• **WORK TO COMPLETE**: Using the records below, quote only the span that opens with the line containing "sell_base_value := base_value" and closes with the line containing "Theorem sell_fish_keep_one_all_but_one (uid", exactly and inclusively.

• **INPUT MATERIAL**:
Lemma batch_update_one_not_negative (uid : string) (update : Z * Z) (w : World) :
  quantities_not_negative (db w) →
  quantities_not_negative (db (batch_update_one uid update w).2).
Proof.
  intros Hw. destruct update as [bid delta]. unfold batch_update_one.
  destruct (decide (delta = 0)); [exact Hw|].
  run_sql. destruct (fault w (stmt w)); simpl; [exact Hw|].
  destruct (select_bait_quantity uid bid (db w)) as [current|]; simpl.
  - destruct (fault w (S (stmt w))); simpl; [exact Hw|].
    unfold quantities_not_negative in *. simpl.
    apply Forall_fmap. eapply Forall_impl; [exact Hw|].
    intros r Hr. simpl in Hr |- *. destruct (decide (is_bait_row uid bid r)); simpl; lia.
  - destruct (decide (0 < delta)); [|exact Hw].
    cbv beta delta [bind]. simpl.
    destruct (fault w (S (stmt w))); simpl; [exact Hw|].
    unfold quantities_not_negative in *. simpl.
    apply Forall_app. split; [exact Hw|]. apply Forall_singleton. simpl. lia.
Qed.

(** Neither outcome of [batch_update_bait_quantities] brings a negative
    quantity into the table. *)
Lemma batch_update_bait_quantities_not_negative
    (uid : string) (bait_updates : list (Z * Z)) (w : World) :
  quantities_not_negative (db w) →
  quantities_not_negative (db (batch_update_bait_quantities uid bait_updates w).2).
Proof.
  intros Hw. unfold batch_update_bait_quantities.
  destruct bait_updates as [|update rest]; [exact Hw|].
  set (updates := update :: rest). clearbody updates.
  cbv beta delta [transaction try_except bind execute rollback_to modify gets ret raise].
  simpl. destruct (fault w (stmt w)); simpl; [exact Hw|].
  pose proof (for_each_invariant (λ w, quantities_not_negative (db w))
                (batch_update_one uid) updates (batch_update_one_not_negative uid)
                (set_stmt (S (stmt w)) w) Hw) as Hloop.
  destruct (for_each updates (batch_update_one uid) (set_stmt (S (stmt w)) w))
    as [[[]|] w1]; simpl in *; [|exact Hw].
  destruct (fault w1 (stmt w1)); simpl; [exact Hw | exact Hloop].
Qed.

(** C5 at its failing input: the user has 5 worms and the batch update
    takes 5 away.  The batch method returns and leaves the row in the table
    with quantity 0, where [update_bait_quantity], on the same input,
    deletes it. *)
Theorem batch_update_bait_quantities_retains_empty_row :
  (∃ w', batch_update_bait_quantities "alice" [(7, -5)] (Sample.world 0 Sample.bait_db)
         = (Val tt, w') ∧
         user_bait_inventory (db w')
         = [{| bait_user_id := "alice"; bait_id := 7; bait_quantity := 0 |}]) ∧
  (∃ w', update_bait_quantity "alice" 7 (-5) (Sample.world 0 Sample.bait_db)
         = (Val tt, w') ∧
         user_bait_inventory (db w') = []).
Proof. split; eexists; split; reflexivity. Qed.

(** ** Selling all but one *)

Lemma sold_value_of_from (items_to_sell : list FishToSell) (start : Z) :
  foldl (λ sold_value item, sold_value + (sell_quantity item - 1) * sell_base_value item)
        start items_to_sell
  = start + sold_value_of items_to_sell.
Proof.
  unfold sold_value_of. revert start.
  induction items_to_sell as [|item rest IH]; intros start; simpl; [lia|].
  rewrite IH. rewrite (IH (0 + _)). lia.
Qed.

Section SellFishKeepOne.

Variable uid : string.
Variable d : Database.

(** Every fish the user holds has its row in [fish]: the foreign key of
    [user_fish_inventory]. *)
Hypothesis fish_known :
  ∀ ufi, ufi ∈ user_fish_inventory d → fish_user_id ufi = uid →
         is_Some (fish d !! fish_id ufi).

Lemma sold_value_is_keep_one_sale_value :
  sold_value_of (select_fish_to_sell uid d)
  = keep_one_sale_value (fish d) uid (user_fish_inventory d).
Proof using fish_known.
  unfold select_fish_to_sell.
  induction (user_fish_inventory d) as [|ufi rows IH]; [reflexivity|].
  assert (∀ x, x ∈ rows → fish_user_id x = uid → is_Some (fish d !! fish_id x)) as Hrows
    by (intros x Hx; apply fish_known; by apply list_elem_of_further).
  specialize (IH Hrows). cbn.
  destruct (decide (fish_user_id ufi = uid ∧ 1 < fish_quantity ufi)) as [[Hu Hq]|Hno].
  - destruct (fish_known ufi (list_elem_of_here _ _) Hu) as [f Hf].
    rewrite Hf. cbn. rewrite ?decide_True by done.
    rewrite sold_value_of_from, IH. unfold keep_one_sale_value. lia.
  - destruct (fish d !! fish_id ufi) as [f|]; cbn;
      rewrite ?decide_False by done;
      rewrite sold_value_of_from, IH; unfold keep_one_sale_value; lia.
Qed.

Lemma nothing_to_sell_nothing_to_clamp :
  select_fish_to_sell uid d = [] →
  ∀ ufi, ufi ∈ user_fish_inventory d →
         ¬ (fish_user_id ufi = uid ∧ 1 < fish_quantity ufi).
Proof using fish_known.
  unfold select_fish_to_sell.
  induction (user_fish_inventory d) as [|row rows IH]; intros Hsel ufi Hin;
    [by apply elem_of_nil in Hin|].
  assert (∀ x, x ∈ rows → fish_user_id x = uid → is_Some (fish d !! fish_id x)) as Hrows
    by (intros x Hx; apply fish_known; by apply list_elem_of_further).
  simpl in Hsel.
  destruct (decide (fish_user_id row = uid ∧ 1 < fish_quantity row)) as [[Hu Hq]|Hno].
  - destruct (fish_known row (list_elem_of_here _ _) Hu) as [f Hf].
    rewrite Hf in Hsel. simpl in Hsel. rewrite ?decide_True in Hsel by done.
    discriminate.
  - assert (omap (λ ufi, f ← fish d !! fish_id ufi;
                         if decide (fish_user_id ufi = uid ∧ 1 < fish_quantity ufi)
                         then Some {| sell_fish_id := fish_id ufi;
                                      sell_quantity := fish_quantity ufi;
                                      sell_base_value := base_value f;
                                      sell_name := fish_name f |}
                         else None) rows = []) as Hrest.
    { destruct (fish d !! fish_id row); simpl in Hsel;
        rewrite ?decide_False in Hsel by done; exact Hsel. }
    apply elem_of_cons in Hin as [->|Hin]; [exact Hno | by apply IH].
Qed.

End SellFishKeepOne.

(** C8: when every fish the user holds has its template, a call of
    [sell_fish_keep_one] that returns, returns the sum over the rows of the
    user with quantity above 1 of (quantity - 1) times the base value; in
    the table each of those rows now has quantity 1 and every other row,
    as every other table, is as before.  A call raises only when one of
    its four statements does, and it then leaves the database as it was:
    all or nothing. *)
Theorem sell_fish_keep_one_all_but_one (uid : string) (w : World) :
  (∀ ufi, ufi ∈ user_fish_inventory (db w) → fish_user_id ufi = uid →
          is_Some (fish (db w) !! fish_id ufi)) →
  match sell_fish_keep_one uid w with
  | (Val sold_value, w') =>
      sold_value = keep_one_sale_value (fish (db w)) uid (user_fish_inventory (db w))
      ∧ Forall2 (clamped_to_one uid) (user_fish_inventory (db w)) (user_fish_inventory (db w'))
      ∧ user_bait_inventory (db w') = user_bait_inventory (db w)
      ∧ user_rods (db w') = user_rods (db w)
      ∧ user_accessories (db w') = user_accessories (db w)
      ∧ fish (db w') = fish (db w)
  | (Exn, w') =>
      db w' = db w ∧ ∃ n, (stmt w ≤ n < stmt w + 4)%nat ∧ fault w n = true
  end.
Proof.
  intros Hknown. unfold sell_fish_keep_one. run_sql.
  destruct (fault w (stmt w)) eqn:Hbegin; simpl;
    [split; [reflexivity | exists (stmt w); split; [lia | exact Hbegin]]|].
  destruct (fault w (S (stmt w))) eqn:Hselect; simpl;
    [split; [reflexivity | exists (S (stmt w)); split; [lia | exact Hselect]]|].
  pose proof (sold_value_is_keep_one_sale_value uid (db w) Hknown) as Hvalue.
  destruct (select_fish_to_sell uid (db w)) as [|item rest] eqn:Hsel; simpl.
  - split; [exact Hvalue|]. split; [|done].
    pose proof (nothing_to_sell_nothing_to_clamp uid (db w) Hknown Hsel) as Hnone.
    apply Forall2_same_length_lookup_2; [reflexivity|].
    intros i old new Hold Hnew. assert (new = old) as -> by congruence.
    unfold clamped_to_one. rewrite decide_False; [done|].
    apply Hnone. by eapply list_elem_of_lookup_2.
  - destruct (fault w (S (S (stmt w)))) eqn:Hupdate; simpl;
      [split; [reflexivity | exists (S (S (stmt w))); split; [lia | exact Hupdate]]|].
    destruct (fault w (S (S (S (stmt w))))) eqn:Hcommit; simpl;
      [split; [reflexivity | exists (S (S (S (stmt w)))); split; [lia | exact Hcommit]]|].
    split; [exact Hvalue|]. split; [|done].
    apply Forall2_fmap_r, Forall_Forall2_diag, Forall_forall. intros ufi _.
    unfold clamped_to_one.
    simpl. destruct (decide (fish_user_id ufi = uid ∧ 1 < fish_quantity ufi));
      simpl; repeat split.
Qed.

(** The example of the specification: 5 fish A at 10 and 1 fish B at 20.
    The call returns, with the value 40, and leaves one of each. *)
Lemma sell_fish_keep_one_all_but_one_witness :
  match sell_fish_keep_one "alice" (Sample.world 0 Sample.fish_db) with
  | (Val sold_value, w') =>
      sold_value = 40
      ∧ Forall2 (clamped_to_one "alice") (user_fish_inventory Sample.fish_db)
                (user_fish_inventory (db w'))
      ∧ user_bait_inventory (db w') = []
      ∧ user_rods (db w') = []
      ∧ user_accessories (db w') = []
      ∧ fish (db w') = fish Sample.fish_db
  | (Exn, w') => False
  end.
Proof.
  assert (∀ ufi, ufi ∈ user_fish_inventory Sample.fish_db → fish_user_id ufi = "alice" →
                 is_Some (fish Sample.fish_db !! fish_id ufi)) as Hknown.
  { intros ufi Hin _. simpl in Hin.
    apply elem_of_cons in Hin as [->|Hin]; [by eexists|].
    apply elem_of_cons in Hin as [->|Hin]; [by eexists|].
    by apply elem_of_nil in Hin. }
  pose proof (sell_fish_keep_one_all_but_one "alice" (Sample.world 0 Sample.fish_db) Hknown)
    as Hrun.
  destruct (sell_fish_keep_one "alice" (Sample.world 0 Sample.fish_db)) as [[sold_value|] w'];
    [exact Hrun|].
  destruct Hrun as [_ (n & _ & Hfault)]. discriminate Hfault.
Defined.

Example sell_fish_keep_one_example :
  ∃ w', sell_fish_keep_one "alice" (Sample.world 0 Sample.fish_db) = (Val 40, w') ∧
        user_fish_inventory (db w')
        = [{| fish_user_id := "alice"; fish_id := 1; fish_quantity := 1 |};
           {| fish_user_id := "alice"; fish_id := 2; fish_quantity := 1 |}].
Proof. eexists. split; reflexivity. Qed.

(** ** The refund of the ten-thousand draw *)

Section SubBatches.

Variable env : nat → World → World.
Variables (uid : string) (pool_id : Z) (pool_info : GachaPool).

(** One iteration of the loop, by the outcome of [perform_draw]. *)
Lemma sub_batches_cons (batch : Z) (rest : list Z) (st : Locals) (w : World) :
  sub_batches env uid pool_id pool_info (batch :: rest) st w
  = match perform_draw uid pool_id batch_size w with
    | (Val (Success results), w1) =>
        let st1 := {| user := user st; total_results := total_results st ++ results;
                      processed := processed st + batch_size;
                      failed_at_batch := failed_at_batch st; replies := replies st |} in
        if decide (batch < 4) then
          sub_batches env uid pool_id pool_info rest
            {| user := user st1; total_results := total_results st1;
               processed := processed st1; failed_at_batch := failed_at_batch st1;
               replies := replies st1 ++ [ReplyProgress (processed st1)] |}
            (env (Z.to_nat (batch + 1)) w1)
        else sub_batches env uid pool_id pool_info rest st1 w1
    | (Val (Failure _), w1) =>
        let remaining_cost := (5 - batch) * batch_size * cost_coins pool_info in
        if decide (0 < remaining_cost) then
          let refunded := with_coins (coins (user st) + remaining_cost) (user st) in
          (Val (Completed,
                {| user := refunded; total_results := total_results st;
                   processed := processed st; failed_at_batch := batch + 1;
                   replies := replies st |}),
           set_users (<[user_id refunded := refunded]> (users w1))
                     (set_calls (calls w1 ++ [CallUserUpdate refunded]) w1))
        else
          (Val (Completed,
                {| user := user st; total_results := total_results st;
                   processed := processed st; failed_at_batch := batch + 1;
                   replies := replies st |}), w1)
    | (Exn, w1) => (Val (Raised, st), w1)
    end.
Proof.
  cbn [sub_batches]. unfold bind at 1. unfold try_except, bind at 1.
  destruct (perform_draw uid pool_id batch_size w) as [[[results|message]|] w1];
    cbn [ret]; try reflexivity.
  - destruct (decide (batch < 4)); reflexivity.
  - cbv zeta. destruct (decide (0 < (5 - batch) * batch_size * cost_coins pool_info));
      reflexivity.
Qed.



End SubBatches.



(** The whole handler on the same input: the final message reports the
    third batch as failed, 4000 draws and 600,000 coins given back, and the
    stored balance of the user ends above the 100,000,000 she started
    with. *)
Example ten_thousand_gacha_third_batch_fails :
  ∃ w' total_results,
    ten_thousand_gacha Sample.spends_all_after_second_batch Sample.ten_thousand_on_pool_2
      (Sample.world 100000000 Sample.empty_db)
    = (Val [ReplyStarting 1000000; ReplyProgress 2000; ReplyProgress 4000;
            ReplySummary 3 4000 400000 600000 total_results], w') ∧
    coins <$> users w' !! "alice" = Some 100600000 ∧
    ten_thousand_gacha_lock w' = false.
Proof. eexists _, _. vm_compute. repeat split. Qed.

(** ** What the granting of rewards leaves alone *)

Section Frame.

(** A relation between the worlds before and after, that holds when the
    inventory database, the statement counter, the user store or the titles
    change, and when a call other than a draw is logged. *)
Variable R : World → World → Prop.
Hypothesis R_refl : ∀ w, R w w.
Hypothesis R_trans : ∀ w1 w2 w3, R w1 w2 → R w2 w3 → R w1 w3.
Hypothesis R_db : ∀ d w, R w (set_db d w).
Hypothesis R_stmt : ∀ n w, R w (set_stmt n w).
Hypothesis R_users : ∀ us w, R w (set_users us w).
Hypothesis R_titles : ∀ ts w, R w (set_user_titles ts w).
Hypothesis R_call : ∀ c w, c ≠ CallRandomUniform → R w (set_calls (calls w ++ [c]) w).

• **OUTPUT FOR THIS EXERCISE**:
                                      sell_base_value := base_value f;
                                      sell_name := fish_name f |}
                         else None) rows = []) as Hrest.
    { destruct (fish d !! fish_id row); simpl in Hsel;
        rewrite ?decide_False in Hsel by done; exact Hsel. }
    apply elem_of_cons in Hin as [->|Hin]; [exact Hno | by apply IH].
Qed.

End SellFishKeepOne.

(** C8: when every fish the user holds has its template, a call of
    [sell_fish_keep_one] that returns, returns the sum over the rows of the
    user with quantity above 1 of (quantity - 1) times the base value; in
    the table each of those rows now has quantity 1 and every other row,
    as every other table, is as before.  A call raises only when one of
    its four statements does, and it then leaves the database as it was:
    all or nothing. *)
Theorem sell_fish_keep_one_all_but_one (uid : string) (w : World) :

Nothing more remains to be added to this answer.